[Aim of the task] In the records that follow, find each line containing "left" and copy it.

[Input material]
------------------------------------------------

Definition handle_message_user (update : callback_update)
  : M (option conv_state) :=
  try_except
    (await gateway answer ;;
     if decide (from_user update ≠ ADMIN_ID) then
       await gateway (edit_message_text AdminOnly) ;; mret None
     else
       await gateway (edit_message_text AskUserId) ;;
       mret (Some WAITING_FOR_USER_ID))
    (λ _, mret (Some END)).

Definition get_user_id_for_message (update : message_update)
  : M (option conv_state) :=
  try_except
    (let user_input := strip U (message_text update) in
     if negb (isdigit U user_input) || bool_decide (length user_input < 5) then
       await gateway (reply_text InvalidUserId) ;;
       mret (Some WAITING_FOR_USER_ID)
     else
       user_id ← value (py_int U user_input);
       await gateway (reply_text (MessageUserLink user_id)) ;;
       show_admin_menu ;;
       mret (Some END))
    (λ _, await gateway (reply_text ErrorRestart) ;; mret (Some END)).

Definition handle_approval (update : callback_update)
  : M (option conv_state) :=
  try_except (handle_approval_body U gateway update ;; mret None)
    (λ _, mret None).

Definition handle_payment_format (update : callback_update)
  : M (option conv_state) :=
  try_except (handle_payment_format_body gateway) (λ _, mret (Some END)).

Definition process_user_ids (update : message_update)
  : M (option conv_state) :=
  try_except (process_user_ids_body U gateway update)
    (λ _, await gateway (reply_text ErrorRestart) ;; mret (Some END)).

Definition process_amount (update : message_update)
  : M (option conv_state) :=
  try_except
    (process_amount_body U gateway
       (if decide (user_id (effective_user update) = ADMIN_ID)
        then show_admin_menu
        else await gateway (reply_text FormatMore))
       update)
    (λ _, await gateway (reply_text ErrorRestart) ;; mret (Some END)).

Definition cancel (update : message_update) : M (option conv_state) :=
  try_except (cancel_body gateway update) (λ _, mret ()) ;;
  mret (Some END).

Definition help_command (update : message_update) : M (option conv_state) :=
  try_except
    (await gateway
       (reply_text
          (Help (bool_decide (user_id (effective_user update) = ADMIN_ID)))))
    (λ _, mret ()) ;;
  mret None.

(** An update together with the handler it is given to. *)
Inductive event :=
  | Start (update : message_update)
  | HelpCommand (update : message_update)
  | Cancel (update : message_update)
  | Approval (update : callback_update)
  | PaymentFormat (update : callback_update)
  | MessageUser (update : callback_update)
  | IdsText (update : message_update)
  | AmountText (update : message_update)
  | UserIdText (update : message_update).

Definition handle (ev : event) : M (option conv_state) :=
  match ev with
  | Start u => start u
  | HelpCommand u => help_command u
  | Cancel u => cancel u
  | Approval u => handle_approval u
  | PaymentFormat u => handle_payment_format u
  | MessageUser u => handle_message_user u
  | IdsText u => process_user_ids u
  | AmountText u => process_amount u
  | UserIdText u => get_user_id_for_message u
  end.
End Handlers.
Arguments event : clear implicits.

(** One update handled, whatever the gateway does: the state after it. *)
Inductive step (U : unicode_data) (ADMIN_ID : Z) : world → world → Prop :=
  | step_handle gateway (ev : event) w out :
      step U ADMIN_ID w (handle U ADMIN_ID gateway ev w out).1.2.

(** The module level of the file, run on the environment of the process:
    [sys.exit(1)], or the call of [main()] with the three settings.
    ([main()] builds the application and polls for updates; an exception
    inside it is caught there and ends in [sys.exit(1)] as well.) *)
Inductive startup :=
  | Exit (status : Z)
  | RunMain (BOT_TOKEN : text) (ADMIN_ID : Z) (OWNER_USERNAME : text).

Definition load (U : unicode_data) (environ : gmap string text) : startup :=
  let BOT_TOKEN := environ !! "BOT_TOKEN"%string in
  let ADMIN_ID := environ !! "ADMIN_ID"%string in
  let OWNER_USERNAME := default (py "@dtxzahid") (environ !! "OWNER_USERNAME"%string) in
  match BOT_TOKEN with
  | None | Some [] => Exit 1
  | Some token =>
      match ADMIN_ID with
      | None | Some [] => Exit 1
      | Some admin =>
          match py_int U admin with
          | None => Exit 1
          | Some admin_id => RunMain token admin_id OWNER_USERNAME
          end
      end
  end.
End Bot.

(** *** [src/main.py] *)
Module Main.
Section Handlers.
Context (U : unicode_data) (ADMIN_ID : Z) (gateway : call → bool).

Definition show_payment_format : M unit := await gateway (reply_text Welcome).

Definition start (update : message_update) : M (option conv_state) :=
  let user := effective_user update in
  w ← get;
  if decide (user_id user ∈ approved_users w) then
    show_payment_format ;; mret None
  else
    store_request user ;;
    sent ← try_except
      (await gateway (send_message ADMIN_ID (new_user_request user)) ;;
       mret true)
      (λ _, await gateway (reply_text ConfigurationError) ;; mret false);
    if sent : bool then await gateway (reply_text RequestSent) ;; mret None
    else mret None.

Definition handle_approval (update : callback_update)
  : M (option conv_state) :=
  handle_approval_body U gateway update ;; mret None.

Definition handle_payment_format (update : callback_update)
  : M (option conv_state) :=
  handle_payment_format_body gateway.

Definition process_user_ids (update : message_update)
  : M (option conv_state) :=
  process_user_ids_body U gateway update.

Definition process_amount (update : message_update)
  : M (option conv_state) :=
  process_amount_body U gateway (await gateway (reply_text FormatMore)) update.

Definition cancel (update : message_update) : M (option conv_state) :=
  cancel_body gateway update ;; mret (Some END).

Definition help_command (update : message_update) : M (option conv_state) :=
  await gateway (reply_text (Help false)) ;; mret None.

(** An update together with the handler it is given to. *)
Inductive event :=
  | Start (update : message_update)
  | HelpCommand (update : message_update)
  | Cancel (update : message_update)
  | Approval (update : callback_update)
  | PaymentFormat (update : callback_update)
  | IdsText (update : message_update)
  | AmountText (update : message_update).
(** C7. For a response with a success status: when the body contains
    the marker "unusual traffic" up to the case of letters, [fetch_page]
    raises [RuntimeError], which is not the [HTTPError] raised for an
    error status, and the loop ends with that exception, the blocked
    request being the last event of the run: nothing is sent again.
    Otherwise [fetch_page] returns the body. *)
Theorem blocked_response_raises (E : env) (url : string) (tr : list event)
    (status_code : Z) (text : string) :
  net E tr url = Response status_code text ->
  200 <= status_code < 300 ->
  (contains_ignoring_case blocked_marker text ->
     fetch_page E url tr
       = (Raise (RuntimeError blocked_message),
          tr ++ [EvGet url (Response status_code text)])
     ∧ (∀ s, RuntimeError blocked_message ≠ HTTPError s)
     ∧ (∀ select_rows user_id pagesize sleep_seconds max_pages fuel st,
          url = build_list_url user_id (start st) pagesize ->
          while_loop select_rows E user_id pagesize sleep_seconds max_pages
            (S fuel) st tr
          = Finished (Raise (RuntimeError blocked_message))
              (tr ++ [EvGet url (Response status_code text)])))
  ∧ (¬ contains_ignoring_case blocked_marker text ->
     fetch_page E url tr
       = (Ok text, tr ++ [EvGet url (Response status_code text)])).
Proof.
  intros Hn Hs. pose proof (fetch_page_cases E url tr) as Hf.
  rewrite Hn, (success_not_error _ Hs) in Hf. split.
  - intros Hc. apply contains_lower in Hc. rewrite Hc in Hf.
    repeat split; [done | done |].
    intros select_rows user_id pagesize sleep_seconds max_pages fuel st ->.
    simpl. by rewrite (loop_body_fetch_raise _ _ _ _ _ _ _ _ _ _ Hf).
  - intros Hc. rewrite <- contains_lower in Hc.
    apply not_true_is_false in Hc. by rewrite Hc in Hf.
Qed.

(** An error status raises [HTTPError], whatever the body. *)
Lemma error_status_raises (E : env) (url : string) (tr : list event)
    (status_code : Z) (text : string) :
  net E tr url = Response status_code text ->
  400 <= status_code < 600 ->
  fetch_page E url tr
  = (Raise (HTTPError status_code), tr ++ [EvGet url (Response status_code text)]).
Proof.
  intros Hn Hs. rewrite fetch_page_cases, Hn.
  unfold is_error_status. by rewrite (proj2 (Z.leb_le _ _)), (proj2 (Z.ltb_lt _ _)) by lia.
Qed.

Lemma blocked_response_raises_witness :
  fetch_page (Demo.world [Response 200 "Our systems have detected Unusual Traffic."])
    (Demo.url 0 2) []
  = (Raise (RuntimeError blocked_message),
     [] ++ [EvGet (Demo.url 0 2)
              (Response 200 "Our systems have detected Unusual Traffic.")]).
Proof.
  refine (proj1 (proj1 (blocked_response_raises
    (Demo.world [Response 200 "Our systems have detected Unusual Traffic."])
    (Demo.url 0 2) [] 200 "Our systems have detected Unusual Traffic."
    eq_refl _) _)).
  - lia.
  - exists "Our systems have detected ", "Unusual Traffic", ".". by split.
Defined.

(** ** The trace of a run *)

Section Traces.

Variable select_rows : string -> list row.
Variable E : env.
Variable user_id : string.
Variable pagesize : Z.
Variable sleep_seconds : pyfloat.
Variable max_pages : Z.

Abbreviation body' := (loop_body select_rows E user_id pagesize sleep_seconds max_pages).
Abbreviation loop' := (while_loop select_rows E user_id pagesize sleep_seconds max_pages).
Abbreviation collect' := (collect_publications select_rows E user_id pagesize sleep_seconds max_pages).

Lemma loop_body_events_ok st tr c st' tr' :
  body' st tr = (Ok (c, st'), tr') ->
  ∃ evs, tr' = tr ++ evs ∧ forallb clean_event evs = true.
Proof.
  intros Hb.
  destruct (loop_body_ok _ _ _ _ _ _ _ _ _ _ _ Hb)
    as (sc & html & page & evs & _ & Hff & _ & _ & _ & -> & Hevs).
  eexists. split; [reflexivity|]. apply andb_true_intro. split.
  - unfold clean_event. by rewrite Hff.
  - destruct Hevs as [-> | ->]; [done|].
    by destruct (sleep_events_cases sleep_seconds) as [-> | [q ->]].
Qed.

Lemma loop_body_events_raise st tr e tr' :
  body' st tr = (Raise e, tr') ->
  ∃ ev, tr' = tr ++ [ev]
        ∧ (clean_event ev = true
           ∨ ∃ url r, ev = EvGet url r ∧ fetch_failed r = true).
Proof.
  intros Hb.
  destruct (fetch_page E (build_list_url user_id (start st) pagesize) tr)
    as [[html|e'] tr1] eqn:Hf.
  - destruct (fetch_page_ok _ _ _ _ _ Hf) as (sc & Hn & Hff & ->).
    destruct (parse_publications select_rows html) as [page|e''] eqn:Hp.
    + rewrite (loop_body_fetched _ _ _ _ _ _ _ _ _ _ _ Hf Hp) in Hb.
      destruct page; [discriminate|].
      destruct (_ <? _); [discriminate|].
      destruct (cap_reached _ _); [discriminate|].
      destruct (sleep_fails sleep_seconds); [|discriminate].
      injection Hb as _ <-. eexists. split; [reflexivity|]. left.
      unfold clean_event. by rewrite Hff.
    + rewrite (loop_body_parse_raise _ _ _ _ _ _ _ _ _ _ _ Hf Hp) in Hb.
      injection Hb as _ <-. eexists. split; [reflexivity|]. left.
      unfold clean_event. by rewrite Hff.
  - rewrite (loop_body_fetch_raise _ _ _ _ _ _ _ _ _ _ Hf) in Hb.
    injection Hb as _ <-.
    destruct (fetch_page_raise _ _ _ _ _ Hf) as [Hff ->].
    eexists. split; [reflexivity|]. right. by eexists _, _.
Qed.

Lemma while_loop_events fuel st tr :
  ∃ evs, trace_of (loop' fuel st tr) = tr ++ evs
         ∧ loop_events (loop' fuel st tr) evs.
Proof.
  revert st tr. induction fuel as [|fuel IH]; intros st tr; simpl.
  { exists []. split; [by rewrite app_nil_r|]. exists [], []. by repeat split; try left. }
  destruct (body' st tr) as [[[[] st2]|e] tr2] eqn:Hb.
  - destruct (loop_body_events_ok _ _ _ _ _ Hb) as (evs & -> & Hc).
    exists evs. split; [done|]. exists evs, []. rewrite app_nil_r.
    by repeat split; try left.
  - destruct (loop_body_events_ok _ _ _ _ _ Hb) as (evs & -> & Hc).
    destruct (IH st2 (tr ++ evs)) as (evs' & Ht & good & last & -> & Hg & Hl).
    exists (evs ++ good ++ last). split; [by rewrite Ht, <- app_assoc|].
    exists (evs ++ good), last. rewrite <- app_assoc. repeat split; [|done].
    rewrite forallb_app. by rewrite Hc, Hg.
  - destruct (loop_body_events_raise _ _ _ _ Hb) as (ev & -> & Hev).
    exists [ev]. split; [done|].
    destruct Hev as [Hc | (url & r & -> & Hff)].
    + exists [ev], []. simpl. rewrite Hc. by repeat split; try left.
    + exists [], [EvGet url r]. split; [done|]. split; [done|].
      right. by eexists _, _, _.
Qed.

Lemma collect_publications_events fuel tr :
  ∃ evs, trace_of (collect' fuel tr) = tr ++ evs
         ∧ loop_events (collect' fuel tr) evs.
Proof.
  destruct (while_loop_events fuel initial_state tr)
    as (evs & Ht & good & last & -> & Hg & Hl).
  unfold collect_publications.
  destruct (loop' fuel initial_state tr) as [[st|e] tr1|tr1]; simpl in *;
    (exists (good ++ last); split; [done|]; exists good, last;
     repeat split; [done|];
     destruct Hl as [-> | (url & r & e' & -> & Hff & Ho)]; [by left|];
     try discriminate Ho; right; by eexists _, _, _).
Qed.

End Traces.

Lemma clean_event_not_write ev : clean_event ev = true -> is_write ev = false.
Proof. by destruct ev. Qed.

Lemma clean_writes evs : forallb clean_event evs = true -> writes evs = [].
Proof.
  induction evs as [|ev evs IH]; simpl; [done|].
  intros [Hc Hr]%andb_true_iff. unfold writes in *. simpl.
  by rewrite (clean_event_not_write _ Hc), IH.
Qed.

Lemma writes_app tr1 tr2 : writes (tr1 ++ tr2) = writes tr1 ++ writes tr2.
Proof. unfold writes. apply List.filter_app. Qed.

Lemma clean_lookup (evs : list event) i url r :
  forallb clean_event evs = true -> evs !! i = Some (EvGet url r) ->
  fetch_failed r = false.
Proof.
  intros Hc Hi. rewrite forallb_forall in Hc.
  assert (In (EvGet url r) evs) as Hin
    by (apply list_elem_of_In; by apply list_elem_of_lookup_2 with i).
  specialize (Hc _ Hin). simpl in Hc. by apply negb_true_iff in Hc.
Qed.

(** ** Writing the data file *)

Lemma write_output_cases (E : env) fs output_path scholar_url publications tr :
  write_output E fs output_path scholar_url publications tr
  = let dir := Path.dirname output_path in
    if Str.is_empty dir then (Raise (FileNotFoundError dir), tr)
    else
      match fs tr (Makedirs dir) with
      | Some failure => (Raise (os_error failure dir), tr)
      | None =>
          match fs (tr ++ [EvMakedirs dir]) (OpenForWriting output_path) with
          | Some failure =>
              (Raise (os_error failure output_path), tr ++ [EvMakedirs dir])
          | None =>
              if Path.names_directory output_path
              then (Raise (IsADirectoryError output_path), tr ++ [EvMakedirs dir])
              else (Ok tt,
                    tr ++ [EvMakedirs dir;
                           EvWrite output_path
                             (output_document E scholar_url publications)])
          end
      end.
Proof.
  unfold write_output, bind, makedirs, write_file, output_document. cbv zeta.
  destruct (Str.is_empty _); [reflexivity|].
  destruct (fs tr _); [reflexivity|].
  destruct (fs _ _); [reflexivity|].
  destruct (Path.names_directory _); [reflexivity|]. by rewrite <- app_assoc.
Qed.

Lemma os_error_not_exit failure path msg : os_error failure path ≠ SystemExit msg.
Proof. by destruct failure. Qed.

------------------------------------------------

[Problem solution]
      injection Hb as _ <-. eexists. split; [reflexivity|]. left.
      injection Hb as _ <-. eexists. split; [reflexivity|]. left.
  { exists []. split; [by rewrite app_nil_r|]. exists [], []. by repeat split; try left. }
    by repeat split; try left.
    + exists [ev], []. simpl. rewrite Hc. by repeat split; try left.
     destruct Hl as [-> | (url & r & e' & -> & Hff & Ho)]; [by left|];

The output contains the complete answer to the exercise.